> [ASSIGNED TASK] Exact reproduction of the following data is required.

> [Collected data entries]
□ □ □ □

(* ===== verification/TrieExample.v ===== *)
(** * A concrete trie

    A small hash function, collision-free on the encodings of a three-key
    trie, with which the theorems of TrieCorrect.v and TrieProof.v are applied
    to runs of the operations. *)

From Stdlib Require Import ZArith Lia.
From stdpp Require Import base tactics list gmap numbers option.
From S2P Require Import Prelude Bytes Rlp Nibbles TrieNode Trie TrieRepr TrieCorrect TrieProof.

Local Open Scope Z_scope.

Definition toy (b : bytes) : H256 := to_be 32 (foldl (fun a x => (a * 257 + x + 1) mod 2 ^ 61) 7 b).

#[export] Instance toy_256 : Hash256 toy.
Proof. intros b. split; [apply length_to_be|apply to_be_bytes]. Qed.

Definition k1 : bytes := [18; 52].
Definition k2 : bytes := [18; 86].
Definition k3 : bytes := [18; 53; 1].
Definition v1 : bytes := replicate 33 1.
Definition v2 : bytes := replicate 40 2.
Definition v3 : bytes := [3].

Abbreviation T0 := (trie_new (∅ : MemoryTrieDB)).
Abbreviation T1 := (snd (insert toy k1 v1 T0)).
Abbreviation T2 := (snd (insert toy k2 v2 T1)).
Abbreviation T3 := (snd (insert toy k3 v3 T2)).
Abbreviation T4 := (snd (Trie.delete toy k3 T3)).

(** Every encoding written by the run. *)
Definition L : list bytes := Eval vm_compute in remove_dups (written T4).
Definition Dom (e : bytes) : Prop := e ∈ L.

Lemma dom_check l : forallb (fun e => bool_decide (e ∈ L)) l = true -> Forall Dom l.
Proof.
  rewrite forallb_forall. intros H. apply List.Forall_forall. intros e He.
  apply H in He. by apply bool_decide_eq_true in He.
Qed.

Lemma no_collision : bool_decide (NoDup (toy <$> L) /\ EMPTY_ROOT ∉ toy <$> L) = true.
Proof. vm_compute. reflexivity. Qed.

(** No collision on a list of byte strings: decided by evaluation. *)
Lemma toy_list_free l : bool_decide (NoDup (toy <$> l) /\ EMPTY_ROOT ∉ toy <$> l) = true ->
  CollisionFree toy (fun e => e ∈ l).
Proof.
  intros [Hnd Hne]%bool_decide_eq_true_1. split.
  - intros a b [i Ha]%list_elem_of_lookup_1 [j Hb]%list_elem_of_lookup_1 Hab.
    assert (i = j) as ->; [|congruence].
    apply (NoDup_lookup (toy <$> l) i j (toy a)); [done|..];
      rewrite list_lookup_fmap; [by rewrite Ha|by rewrite Hb, Hab].
  - intros a Ha Heq. apply Hne. rewrite <-Heq. by apply list_elem_of_fmap_2.
Qed.

#[export] Instance toy_free : CollisionFree toy Dom.
Proof. exact (toy_list_free L no_collision). Qed.

Lemma byte_list l : forallb (fun x => (0 <=? x) && (x <? 256)) l = true -> Forall byte l.
Proof.
  rewrite forallb_forall. intros H. apply List.Forall_forall. intros x Hx. apply H in Hx.
  bool_to_prop. unfold byte. lia.
Qed.

Definition m1 : gmap bytes bytes := {[k1 := v1]}.
Definition m2 : gmap bytes bytes := <[k2 := v2]> m1.
Definition m3 : gmap bytes bytes := <[k3 := v3]> m2.

Lemma key_check k : forallb (fun x => (0 <=? x) && (x <? 256)) k = true -> zlen k < 2 ^ 59 -> key_ok k.
Proof. split; [by apply byte_list|done]. Qed.

Lemma value_check v : v <> [] -> forallb (fun x => (0 <=? x) && (x <? 256)) v = true ->
  zlen v < 2 ^ 60 -> value_ok v.
Proof. intros. split_and!; [done|by apply byte_list|done]. Qed.

Ltac toy_side :=
  match goal with
  | |- key_ok _ => apply key_check; vm_compute; reflexivity
  | |- value_ok _ => apply value_check; [discriminate|vm_compute; reflexivity..]
  | |- Forall Dom _ => apply dom_check; vm_compute; reflexivity
  end.

Lemma T0_denotes : denotes toy Dom T0 ∅.
Proof. apply denotes_new. done. Qed.

Lemma T1_denotes : denotes toy Dom T1 m1.
Proof. apply (denotes_insert toy Dom T0 ∅ k1 v1); [apply T0_denotes|toy_side..]. Qed.

Lemma T2_denotes : denotes toy Dom T2 m2.
Proof. apply (denotes_insert toy Dom T1 m1 k2 v2); [apply T1_denotes|toy_side..]. Qed.

Lemma T3_denotes : denotes toy Dom T3 m3.
Proof. apply (denotes_insert toy Dom T2 m2 k3 v3); [apply T2_denotes|toy_side..]. Qed.

Lemma T4_denotes : denotes toy Dom T4 (base.delete k3 m3).
Proof. apply (denotes_delete toy Dom T3 m3 k3); [apply T3_denotes|toy_side..]. Qed.

Lemma trie_get_witness : get T2 k2 = Ok (Some v2) /\ get T2 k3 = Ok None.
Proof.
  split.
  - refine (trie_get toy Dom T2 m2 k2 T2_denotes _). toy_side.
  - refine (trie_get toy Dom T2 m2 k3 T2_denotes _). toy_side.
Defined.

Lemma trie_insert_witness :
  fst (insert toy k3 v3 T2) = Ok tt /\ denotes toy Dom T3 (<[k3 := v3]> m2).
Proof. refine (trie_insert toy Dom T2 m2 k3 v3 T2_denotes _ _ _); toy_side. Defined.

Lemma trie_delete_witness :
  fst (Trie.delete toy k3 T3) = Ok true /\ denotes toy Dom T4 (base.delete k3 m3).
Proof. refine (trie_delete toy Dom T3 m3 k3 T3_denotes _ _); toy_side. Defined.

(** Inserting a third key and deleting it again restores the root. *)
Lemma trie_root_commits_witness : root T4 = root T2 /\ root T3 <> root T2.
Proof.
  split.
  - refine (proj2 (trie_root_commits toy Dom T4 T2 _ m2 T4_denotes T2_denotes) _).
    vm_compute. reflexivity.
  - vm_compute. discriminate.
Defined.

Lemma trie_commit_reopen_witness :
  denotes toy Dom (from_root (root T2) (db (snd (commit T2)))) m2.
Proof.
  exact (proj2 (proj2 (proj2 (trie_commit_reopen toy Dom T2 m2 T2_denotes)))).
Defined.

(** A claim of the wrong value over all known nodes: not accepted. *)
Lemma verify_proof_sound_witness :
  exists b, verify_proof toy (root T2) k1 (Some v2) L = Ok b /\ (b = true -> Some v2 = m2 !! k1).
Proof.
  refine (verify_proof_sound toy Dom T2 m2 k1 (Some v2) L T2_denotes _ _); [toy_side|].
  apply dom_check. vm_compute. reflexivity.
Defined.

Lemma m2_big k v : m2 !! k = Some v -> 32 <= zlen v.
Proof.
  unfold m2, m1. rewrite lookup_insert_Some, lookup_singleton_Some.
  intros [[_ <-]|[_ [_ <-]]]; vm_compute; discriminate.
Qed.

(** A proof of presence and a proof of absence. *)
Lemma prove_complete_witness :
  (exists p, prove T2 k1 = Ok p /\ proof_value p = Some v1 /\ verify toy p (root T2) = Ok true) /\
  (exists p, prove T2 k3 = Ok p /\ proof_value p = None /\ verify toy p (root T2) = Ok true).
Proof.
  split.
  - destruct (prove_complete toy Dom T2 m2 k1 T2_denotes) as (p & Hp & _ & Hv & Hver); [toy_side|].
    exists p. split; [exact Hp|]. split; [rewrite Hv; vm_compute; reflexivity|]. exact (Hver m2_big).
  - destruct (prove_complete toy Dom T2 m2 k3 T2_denotes) as (p & Hp & _ & Hv & Hver); [toy_side|].
    exists p. split; [exact Hp|]. split; [rewrite Hv; vm_compute; reflexivity|]. exact (Hver m2_big).
Defined.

□ □ □ □

> [TASK ANSWER]
(* ===== verification/TrieExample.v ===== *)
(** * A concrete trie

    A small hash function, collision-free on the encodings of a three-key
    trie, with which the theorems of TrieCorrect.v and TrieProof.v are applied
    to runs of the operations. *)

From Stdlib Require Import ZArith Lia.
From stdpp Require Import base tactics list gmap numbers option.
From S2P Require Import Prelude Bytes Rlp Nibbles TrieNode Trie TrieRepr TrieCorrect TrieProof.

Local Open Scope Z_scope.

Definition toy (b : bytes) : H256 := to_be 32 (foldl (fun a x => (a * 257 + x + 1) mod 2 ^ 61) 7 b).

#[export] Instance toy_256 : Hash256 toy.
Proof. intros b. split; [apply length_to_be|apply to_be_bytes]. Qed.

Definition k1 : bytes := [18; 52].
Definition k2 : bytes := [18; 86].
Definition k3 : bytes := [18; 53; 1].
Definition v1 : bytes := replicate 33 1.
Definition v2 : bytes := replicate 40 2.
Definition v3 : bytes := [3].

Abbreviation T0 := (trie_new (∅ : MemoryTrieDB)).
Abbreviation T1 := (snd (insert toy k1 v1 T0)).
Abbreviation T2 := (snd (insert toy k2 v2 T1)).
Abbreviation T3 := (snd (insert toy k3 v3 T2)).
Abbreviation T4 := (snd (Trie.delete toy k3 T3)).

(** Every encoding written by the run. *)
Definition L : list bytes := Eval vm_compute in remove_dups (written T4).
Definition Dom (e : bytes) : Prop := e ∈ L.

Lemma dom_check l : forallb (fun e => bool_decide (e ∈ L)) l = true -> Forall Dom l.
Proof.
  rewrite forallb_forall. intros H. apply List.Forall_forall. intros e He.
  apply H in He. by apply bool_decide_eq_true in He.
Qed.

Lemma no_collision : bool_decide (NoDup (toy <$> L) /\ EMPTY_ROOT ∉ toy <$> L) = true.
Proof. vm_compute. reflexivity. Qed.

(** No collision on a list of byte strings: decided by evaluation. *)
Lemma toy_list_free l : bool_decide (NoDup (toy <$> l) /\ EMPTY_ROOT ∉ toy <$> l) = true ->
  CollisionFree toy (fun e => e ∈ l).
Proof.
  intros [Hnd Hne]%bool_decide_eq_true_1. split.
  - intros a b [i Ha]%list_elem_of_lookup_1 [j Hb]%list_elem_of_lookup_1 Hab.
    assert (i = j) as ->; [|congruence].
    apply (NoDup_lookup (toy <$> l) i j (toy a)); [done|..];
      rewrite list_lookup_fmap; [by rewrite Ha|by rewrite Hb, Hab].
  - intros a Ha Heq. apply Hne. rewrite <-Heq. by apply list_elem_of_fmap_2.
Qed.

#[export] Instance toy_free : CollisionFree toy Dom.
Proof. exact (toy_list_free L no_collision). Qed.

Lemma byte_list l : forallb (fun x => (0 <=? x) && (x <? 256)) l = true -> Forall byte l.
Proof.
  rewrite forallb_forall. intros H. apply List.Forall_forall. intros x Hx. apply H in Hx.
  bool_to_prop. unfold byte. lia.
Qed.

Definition m1 : gmap bytes bytes := {[k1 := v1]}.
Definition m2 : gmap bytes bytes := <[k2 := v2]> m1.
Definition m3 : gmap bytes bytes := <[k3 := v3]> m2.

Lemma key_check k : forallb (fun x => (0 <=? x) && (x <? 256)) k = true -> zlen k < 2 ^ 59 -> key_ok k.
Proof. split; [by apply byte_list|done]. Qed.

Lemma value_check v : v <> [] -> forallb (fun x => (0 <=? x) && (x <? 256)) v = true ->
  zlen v < 2 ^ 60 -> value_ok v.
Proof. intros. split_and!; [done|by apply byte_list|done]. Qed.

Ltac toy_side :=
  match goal with
  | |- key_ok _ => apply key_check; vm_compute; reflexivity
  | |- value_ok _ => apply value_check; [discriminate|vm_compute; reflexivity..]
  | |- Forall Dom _ => apply dom_check; vm_compute; reflexivity
  end.

Lemma T0_denotes : denotes toy Dom T0 ∅.
Proof. apply denotes_new. done. Qed.

Lemma T1_denotes : denotes toy Dom T1 m1.
Proof. apply (denotes_insert toy Dom T0 ∅ k1 v1); [apply T0_denotes|toy_side..]. Qed.

Lemma T2_denotes : denotes toy Dom T2 m2.
Proof. apply (denotes_insert toy Dom T1 m1 k2 v2); [apply T1_denotes|toy_side..]. Qed.

Lemma T3_denotes : denotes toy Dom T3 m3.
Proof. apply (denotes_insert toy Dom T2 m2 k3 v3); [apply T2_denotes|toy_side..]. Qed.

Lemma T4_denotes : denotes toy Dom T4 (base.delete k3 m3).
Proof. apply (denotes_delete toy Dom T3 m3 k3); [apply T3_denotes|toy_side..]. Qed.

Lemma trie_get_witness : get T2 k2 = Ok (Some v2) /\ get T2 k3 = Ok None.
Proof.
  split.
  - refine (trie_get toy Dom T2 m2 k2 T2_denotes _). toy_side.
  - refine (trie_get toy Dom T2 m2 k3 T2_denotes _). toy_side.
Defined.

Lemma trie_insert_witness :
  fst (insert toy k3 v3 T2) = Ok tt /\ denotes toy Dom T3 (<[k3 := v3]> m2).
Proof. refine (trie_insert toy Dom T2 m2 k3 v3 T2_denotes _ _ _); toy_side. Defined.

Lemma trie_delete_witness :
  fst (Trie.delete toy k3 T3) = Ok true /\ denotes toy Dom T4 (base.delete k3 m3).
Proof. refine (trie_delete toy Dom T3 m3 k3 T3_denotes _ _); toy_side. Defined.

(** Inserting a third key and deleting it again restores the root. *)
Lemma trie_root_commits_witness : root T4 = root T2 /\ root T3 <> root T2.
Proof.
  split.
  - refine (proj2 (trie_root_commits toy Dom T4 T2 _ m2 T4_denotes T2_denotes) _).
    vm_compute. reflexivity.
  - vm_compute. discriminate.
Defined.

Lemma trie_commit_reopen_witness :
  denotes toy Dom (from_root (root T2) (db (snd (commit T2)))) m2.
Proof.
  exact (proj2 (proj2 (proj2 (trie_commit_reopen toy Dom T2 m2 T2_denotes)))).
Defined.

(** A claim of the wrong value over all known nodes: not accepted. *)
Lemma verify_proof_sound_witness :
  exists b, verify_proof toy (root T2) k1 (Some v2) L = Ok b /\ (b = true -> Some v2 = m2 !! k1).
Proof.
  refine (verify_proof_sound toy Dom T2 m2 k1 (Some v2) L T2_denotes _ _); [toy_side|].
  apply dom_check. vm_compute. reflexivity.
Defined.

Lemma m2_big k v : m2 !! k = Some v -> 32 <= zlen v.
Proof.
  unfold m2, m1. rewrite lookup_insert_Some, lookup_singleton_Some.
  intros [[_ <-]|[_ [_ <-]]]; vm_compute; discriminate.
Qed.

(** A proof of presence and a proof of absence. *)
Lemma prove_complete_witness :
  (exists p, prove T2 k1 = Ok p /\ proof_value p = Some v1 /\ verify toy p (root T2) = Ok true) /\
  (exists p, prove T2 k3 = Ok p /\ proof_value p = None /\ verify toy p (root T2) = Ok true).
Proof.
  split.
  - destruct (prove_complete toy Dom T2 m2 k1 T2_denotes) as (p & Hp & _ & Hv & Hver); [toy_side|].
    exists p. split; [exact Hp|]. split; [rewrite Hv; vm_compute; reflexivity|]. exact (Hver m2_big).
  - destruct (prove_complete toy Dom T2 m2 k3 T2_denotes) as (p & Hp & _ & Hv & Hver); [toy_side|].
    exists p. split; [exact Hp|]. split; [rewrite Hv; vm_compute; reflexivity|]. exact (Hver m2_big).
Defined.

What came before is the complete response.